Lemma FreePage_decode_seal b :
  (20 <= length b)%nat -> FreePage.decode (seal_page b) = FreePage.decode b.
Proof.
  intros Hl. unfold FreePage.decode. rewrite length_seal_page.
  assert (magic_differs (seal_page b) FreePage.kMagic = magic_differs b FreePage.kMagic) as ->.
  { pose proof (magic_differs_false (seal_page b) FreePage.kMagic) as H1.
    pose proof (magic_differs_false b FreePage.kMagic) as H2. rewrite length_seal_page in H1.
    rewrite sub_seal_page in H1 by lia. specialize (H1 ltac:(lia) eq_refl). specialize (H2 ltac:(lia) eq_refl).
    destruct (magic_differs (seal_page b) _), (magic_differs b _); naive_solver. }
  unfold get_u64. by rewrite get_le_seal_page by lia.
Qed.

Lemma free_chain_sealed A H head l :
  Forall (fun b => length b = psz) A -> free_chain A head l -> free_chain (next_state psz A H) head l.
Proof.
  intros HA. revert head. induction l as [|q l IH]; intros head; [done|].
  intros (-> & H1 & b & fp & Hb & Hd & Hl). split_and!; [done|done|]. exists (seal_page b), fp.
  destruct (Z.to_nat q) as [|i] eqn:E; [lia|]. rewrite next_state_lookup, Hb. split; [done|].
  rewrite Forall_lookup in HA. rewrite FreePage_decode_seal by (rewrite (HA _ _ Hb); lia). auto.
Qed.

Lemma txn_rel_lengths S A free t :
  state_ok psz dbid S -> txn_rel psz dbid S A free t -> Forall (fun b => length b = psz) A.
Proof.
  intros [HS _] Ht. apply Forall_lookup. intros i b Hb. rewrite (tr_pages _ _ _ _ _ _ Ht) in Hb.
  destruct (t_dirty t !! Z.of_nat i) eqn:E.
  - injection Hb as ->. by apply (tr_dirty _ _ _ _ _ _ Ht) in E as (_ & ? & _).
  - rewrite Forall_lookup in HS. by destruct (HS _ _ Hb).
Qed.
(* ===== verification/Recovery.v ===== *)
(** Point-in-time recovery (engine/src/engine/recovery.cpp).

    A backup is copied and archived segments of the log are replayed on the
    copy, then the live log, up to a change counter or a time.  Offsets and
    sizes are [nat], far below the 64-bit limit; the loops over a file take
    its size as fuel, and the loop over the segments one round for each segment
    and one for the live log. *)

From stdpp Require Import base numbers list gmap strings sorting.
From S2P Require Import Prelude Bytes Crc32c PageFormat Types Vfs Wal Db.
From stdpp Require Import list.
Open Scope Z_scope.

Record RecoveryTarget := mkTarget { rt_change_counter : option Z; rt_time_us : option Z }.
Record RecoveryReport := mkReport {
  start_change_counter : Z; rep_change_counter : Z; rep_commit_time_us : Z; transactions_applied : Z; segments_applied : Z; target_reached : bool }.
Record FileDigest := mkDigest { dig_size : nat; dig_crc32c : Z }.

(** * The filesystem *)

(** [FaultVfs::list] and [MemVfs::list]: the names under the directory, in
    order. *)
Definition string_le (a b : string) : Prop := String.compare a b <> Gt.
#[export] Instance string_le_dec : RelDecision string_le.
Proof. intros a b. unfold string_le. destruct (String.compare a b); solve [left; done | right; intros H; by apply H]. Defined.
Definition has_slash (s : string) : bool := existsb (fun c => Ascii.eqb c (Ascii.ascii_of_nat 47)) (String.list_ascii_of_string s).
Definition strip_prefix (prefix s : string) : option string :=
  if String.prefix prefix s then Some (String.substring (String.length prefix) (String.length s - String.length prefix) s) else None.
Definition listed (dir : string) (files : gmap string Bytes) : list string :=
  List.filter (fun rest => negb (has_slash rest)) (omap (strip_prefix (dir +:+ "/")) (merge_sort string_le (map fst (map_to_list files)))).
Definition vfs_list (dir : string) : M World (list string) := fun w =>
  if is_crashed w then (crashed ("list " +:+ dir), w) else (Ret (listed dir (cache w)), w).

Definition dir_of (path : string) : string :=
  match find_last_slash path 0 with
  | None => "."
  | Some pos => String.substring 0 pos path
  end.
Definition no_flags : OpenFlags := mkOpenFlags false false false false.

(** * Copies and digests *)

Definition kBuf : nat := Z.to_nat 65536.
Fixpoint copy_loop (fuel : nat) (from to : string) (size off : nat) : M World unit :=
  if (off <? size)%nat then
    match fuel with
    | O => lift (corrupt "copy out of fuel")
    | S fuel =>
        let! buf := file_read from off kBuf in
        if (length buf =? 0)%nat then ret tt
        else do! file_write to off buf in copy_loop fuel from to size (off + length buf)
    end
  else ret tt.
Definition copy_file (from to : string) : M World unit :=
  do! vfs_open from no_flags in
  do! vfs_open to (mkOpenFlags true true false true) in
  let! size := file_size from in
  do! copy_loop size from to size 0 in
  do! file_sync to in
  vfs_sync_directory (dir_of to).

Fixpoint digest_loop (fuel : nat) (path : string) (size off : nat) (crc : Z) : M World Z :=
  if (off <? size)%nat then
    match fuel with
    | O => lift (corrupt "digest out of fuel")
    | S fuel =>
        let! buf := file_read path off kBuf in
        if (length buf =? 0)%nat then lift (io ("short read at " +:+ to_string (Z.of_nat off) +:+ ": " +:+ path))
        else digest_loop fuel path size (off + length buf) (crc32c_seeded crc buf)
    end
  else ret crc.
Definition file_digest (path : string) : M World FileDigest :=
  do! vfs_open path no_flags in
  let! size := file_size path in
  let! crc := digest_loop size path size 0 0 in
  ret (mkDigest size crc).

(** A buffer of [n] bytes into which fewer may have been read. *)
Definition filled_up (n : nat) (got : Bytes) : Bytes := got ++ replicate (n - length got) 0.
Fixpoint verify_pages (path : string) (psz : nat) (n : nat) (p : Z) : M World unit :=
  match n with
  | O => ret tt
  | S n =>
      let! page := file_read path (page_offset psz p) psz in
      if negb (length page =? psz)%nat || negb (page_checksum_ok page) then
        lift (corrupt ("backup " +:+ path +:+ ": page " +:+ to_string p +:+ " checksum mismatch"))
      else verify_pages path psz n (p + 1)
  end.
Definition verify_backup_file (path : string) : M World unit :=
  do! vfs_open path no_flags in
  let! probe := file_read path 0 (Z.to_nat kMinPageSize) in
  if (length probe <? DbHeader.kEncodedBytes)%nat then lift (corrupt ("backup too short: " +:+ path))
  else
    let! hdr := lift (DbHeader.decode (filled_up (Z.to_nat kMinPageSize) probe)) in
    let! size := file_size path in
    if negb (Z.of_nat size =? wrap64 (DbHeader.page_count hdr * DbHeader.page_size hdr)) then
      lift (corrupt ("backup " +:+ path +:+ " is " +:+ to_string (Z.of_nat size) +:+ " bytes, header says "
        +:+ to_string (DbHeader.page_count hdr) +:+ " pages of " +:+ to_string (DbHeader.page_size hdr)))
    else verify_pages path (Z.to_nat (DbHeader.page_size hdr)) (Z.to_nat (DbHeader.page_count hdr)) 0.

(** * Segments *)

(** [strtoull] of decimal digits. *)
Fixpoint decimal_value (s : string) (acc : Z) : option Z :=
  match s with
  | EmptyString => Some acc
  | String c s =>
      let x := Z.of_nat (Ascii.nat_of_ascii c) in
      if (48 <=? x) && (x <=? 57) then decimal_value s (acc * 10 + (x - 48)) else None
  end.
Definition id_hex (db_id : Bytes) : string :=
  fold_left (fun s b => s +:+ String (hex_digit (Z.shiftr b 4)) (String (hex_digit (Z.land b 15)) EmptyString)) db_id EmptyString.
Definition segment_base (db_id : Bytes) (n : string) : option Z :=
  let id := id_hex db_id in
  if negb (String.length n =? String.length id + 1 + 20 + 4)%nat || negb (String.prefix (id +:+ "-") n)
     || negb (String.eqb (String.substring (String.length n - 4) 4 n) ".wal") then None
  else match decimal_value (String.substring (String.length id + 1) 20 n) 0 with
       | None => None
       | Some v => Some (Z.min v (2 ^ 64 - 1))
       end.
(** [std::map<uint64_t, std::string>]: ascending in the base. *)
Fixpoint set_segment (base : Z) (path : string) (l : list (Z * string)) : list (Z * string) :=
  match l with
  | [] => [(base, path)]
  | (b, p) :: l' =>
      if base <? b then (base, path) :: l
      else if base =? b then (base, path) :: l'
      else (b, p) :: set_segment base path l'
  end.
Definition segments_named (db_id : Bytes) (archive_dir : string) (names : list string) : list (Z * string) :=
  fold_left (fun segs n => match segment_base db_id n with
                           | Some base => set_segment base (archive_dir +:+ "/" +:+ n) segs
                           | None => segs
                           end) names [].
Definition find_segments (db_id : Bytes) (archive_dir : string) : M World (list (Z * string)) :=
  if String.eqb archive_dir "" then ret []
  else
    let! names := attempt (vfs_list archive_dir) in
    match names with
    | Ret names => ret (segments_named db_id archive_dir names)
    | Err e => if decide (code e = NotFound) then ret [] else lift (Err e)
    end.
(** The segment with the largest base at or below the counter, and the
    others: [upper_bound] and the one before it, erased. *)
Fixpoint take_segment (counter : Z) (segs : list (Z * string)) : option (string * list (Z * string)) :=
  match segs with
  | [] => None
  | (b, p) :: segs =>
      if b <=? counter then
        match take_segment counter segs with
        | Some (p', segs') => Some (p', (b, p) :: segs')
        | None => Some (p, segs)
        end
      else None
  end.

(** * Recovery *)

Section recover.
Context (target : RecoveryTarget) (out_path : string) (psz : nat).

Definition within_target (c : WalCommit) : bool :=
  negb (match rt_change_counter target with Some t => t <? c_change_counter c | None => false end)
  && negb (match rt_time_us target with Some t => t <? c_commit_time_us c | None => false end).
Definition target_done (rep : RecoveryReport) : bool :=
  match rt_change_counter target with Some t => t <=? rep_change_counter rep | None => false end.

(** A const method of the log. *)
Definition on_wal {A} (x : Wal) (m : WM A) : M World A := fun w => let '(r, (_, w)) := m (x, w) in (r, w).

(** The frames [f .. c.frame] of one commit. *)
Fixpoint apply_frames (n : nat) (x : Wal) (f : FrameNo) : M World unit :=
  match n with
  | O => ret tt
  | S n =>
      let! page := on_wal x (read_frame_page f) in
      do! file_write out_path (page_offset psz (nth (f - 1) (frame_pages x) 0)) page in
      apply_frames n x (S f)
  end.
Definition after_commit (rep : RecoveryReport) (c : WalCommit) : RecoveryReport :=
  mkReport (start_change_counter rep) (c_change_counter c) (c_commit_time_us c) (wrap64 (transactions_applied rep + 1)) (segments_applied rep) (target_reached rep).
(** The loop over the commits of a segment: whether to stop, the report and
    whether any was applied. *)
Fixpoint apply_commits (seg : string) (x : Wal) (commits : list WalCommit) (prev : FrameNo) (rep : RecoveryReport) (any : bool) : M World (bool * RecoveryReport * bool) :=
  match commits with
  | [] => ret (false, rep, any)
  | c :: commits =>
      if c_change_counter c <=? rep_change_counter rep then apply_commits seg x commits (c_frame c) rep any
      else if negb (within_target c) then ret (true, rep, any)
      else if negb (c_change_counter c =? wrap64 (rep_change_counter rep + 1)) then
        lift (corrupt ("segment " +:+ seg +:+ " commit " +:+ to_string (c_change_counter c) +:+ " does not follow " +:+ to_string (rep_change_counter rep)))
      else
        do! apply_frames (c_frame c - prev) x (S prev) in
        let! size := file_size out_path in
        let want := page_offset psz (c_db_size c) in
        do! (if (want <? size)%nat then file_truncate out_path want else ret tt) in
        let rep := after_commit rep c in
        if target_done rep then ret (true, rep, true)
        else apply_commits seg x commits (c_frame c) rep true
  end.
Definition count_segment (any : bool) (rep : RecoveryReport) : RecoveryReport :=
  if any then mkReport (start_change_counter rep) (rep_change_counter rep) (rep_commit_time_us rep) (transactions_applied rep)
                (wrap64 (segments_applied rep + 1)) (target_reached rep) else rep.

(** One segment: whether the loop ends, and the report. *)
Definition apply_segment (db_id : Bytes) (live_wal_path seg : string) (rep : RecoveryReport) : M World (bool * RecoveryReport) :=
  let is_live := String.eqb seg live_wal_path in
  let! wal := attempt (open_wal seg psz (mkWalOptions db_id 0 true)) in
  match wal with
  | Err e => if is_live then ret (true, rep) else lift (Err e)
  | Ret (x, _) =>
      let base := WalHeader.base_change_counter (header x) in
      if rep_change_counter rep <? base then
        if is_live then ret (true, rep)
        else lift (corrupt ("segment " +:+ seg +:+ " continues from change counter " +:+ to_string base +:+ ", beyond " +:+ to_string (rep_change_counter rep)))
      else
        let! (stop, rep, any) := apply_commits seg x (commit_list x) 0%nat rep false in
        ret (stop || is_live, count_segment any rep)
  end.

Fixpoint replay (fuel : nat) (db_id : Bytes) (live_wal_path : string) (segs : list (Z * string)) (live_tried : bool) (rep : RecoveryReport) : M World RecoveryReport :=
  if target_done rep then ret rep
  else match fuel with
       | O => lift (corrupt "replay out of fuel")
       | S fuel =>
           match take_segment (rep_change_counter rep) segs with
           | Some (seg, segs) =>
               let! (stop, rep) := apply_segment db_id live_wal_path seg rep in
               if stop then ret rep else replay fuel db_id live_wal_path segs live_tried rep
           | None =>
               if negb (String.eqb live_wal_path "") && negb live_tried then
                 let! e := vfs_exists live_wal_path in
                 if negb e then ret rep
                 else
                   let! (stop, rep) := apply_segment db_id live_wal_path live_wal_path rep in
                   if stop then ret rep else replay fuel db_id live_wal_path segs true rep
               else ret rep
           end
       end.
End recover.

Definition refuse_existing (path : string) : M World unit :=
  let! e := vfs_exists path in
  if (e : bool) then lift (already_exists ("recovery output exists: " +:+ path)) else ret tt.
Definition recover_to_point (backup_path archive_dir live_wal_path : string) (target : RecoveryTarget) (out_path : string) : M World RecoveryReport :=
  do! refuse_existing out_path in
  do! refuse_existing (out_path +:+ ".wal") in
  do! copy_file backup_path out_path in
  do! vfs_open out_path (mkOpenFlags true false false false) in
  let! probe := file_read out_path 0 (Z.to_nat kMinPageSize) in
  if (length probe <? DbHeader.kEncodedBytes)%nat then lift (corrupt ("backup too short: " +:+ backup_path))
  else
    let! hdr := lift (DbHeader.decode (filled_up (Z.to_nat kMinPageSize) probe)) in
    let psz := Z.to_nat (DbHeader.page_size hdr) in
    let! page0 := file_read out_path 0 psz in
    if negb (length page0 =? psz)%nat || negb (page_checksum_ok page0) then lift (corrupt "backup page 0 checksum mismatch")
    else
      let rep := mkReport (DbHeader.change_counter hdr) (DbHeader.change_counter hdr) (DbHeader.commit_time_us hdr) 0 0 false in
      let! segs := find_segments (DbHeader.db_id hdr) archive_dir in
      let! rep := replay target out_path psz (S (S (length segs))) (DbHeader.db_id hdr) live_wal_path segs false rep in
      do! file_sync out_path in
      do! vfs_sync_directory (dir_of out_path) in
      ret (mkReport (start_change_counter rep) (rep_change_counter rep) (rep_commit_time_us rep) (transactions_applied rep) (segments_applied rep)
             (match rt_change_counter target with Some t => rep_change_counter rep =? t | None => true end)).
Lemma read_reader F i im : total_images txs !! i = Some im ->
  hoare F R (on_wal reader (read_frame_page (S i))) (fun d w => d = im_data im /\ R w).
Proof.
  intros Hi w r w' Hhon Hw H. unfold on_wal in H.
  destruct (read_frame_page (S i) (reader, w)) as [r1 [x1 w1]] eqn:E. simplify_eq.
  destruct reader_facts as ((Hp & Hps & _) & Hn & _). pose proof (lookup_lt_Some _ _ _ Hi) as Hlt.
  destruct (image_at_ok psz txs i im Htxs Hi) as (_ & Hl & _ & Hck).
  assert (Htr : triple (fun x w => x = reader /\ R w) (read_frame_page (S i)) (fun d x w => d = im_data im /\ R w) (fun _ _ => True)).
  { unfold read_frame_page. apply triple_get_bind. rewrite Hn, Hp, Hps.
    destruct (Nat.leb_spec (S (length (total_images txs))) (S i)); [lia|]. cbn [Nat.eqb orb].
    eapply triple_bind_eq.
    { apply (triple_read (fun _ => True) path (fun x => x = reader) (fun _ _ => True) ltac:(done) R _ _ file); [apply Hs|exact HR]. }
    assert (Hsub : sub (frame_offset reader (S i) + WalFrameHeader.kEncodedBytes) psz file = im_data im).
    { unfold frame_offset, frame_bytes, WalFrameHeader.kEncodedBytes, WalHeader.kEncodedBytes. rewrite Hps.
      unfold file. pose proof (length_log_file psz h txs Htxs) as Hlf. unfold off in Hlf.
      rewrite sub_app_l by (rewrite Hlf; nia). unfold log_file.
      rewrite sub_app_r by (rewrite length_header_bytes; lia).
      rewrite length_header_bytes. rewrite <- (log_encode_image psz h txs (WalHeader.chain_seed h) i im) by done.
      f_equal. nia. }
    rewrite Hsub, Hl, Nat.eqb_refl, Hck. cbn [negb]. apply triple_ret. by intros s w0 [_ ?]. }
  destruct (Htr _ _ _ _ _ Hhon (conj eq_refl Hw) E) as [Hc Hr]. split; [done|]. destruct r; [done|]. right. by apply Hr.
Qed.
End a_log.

● ● ● ● ●

Work item – Every line of the listing that holds the word "unfold" is to be found and copied.

Solution for this exercise –
  intros Hl. unfold FreePage.decode. rewrite length_seal_page.
  unfold get_u64. by rewrite get_le_seal_page by lia.
Proof. intros a b. unfold string_le. destruct (String.compare a b); solve [left; done | right; intros H; by apply H]. Defined.
  intros Hi w r w' Hhon Hw H. unfold on_wal in H.
  { unfold read_frame_page. apply triple_get_bind. rewrite Hn, Hp, Hps.
    { unfold frame_offset, frame_bytes, WalFrameHeader.kEncodedBytes, WalHeader.kEncodedBytes. rewrite Hps.
      unfold file. pose proof (length_log_file psz h txs Htxs) as Hlf. unfold off in Hlf.
      rewrite sub_app_l by (rewrite Hlf; nia). unfold log_file.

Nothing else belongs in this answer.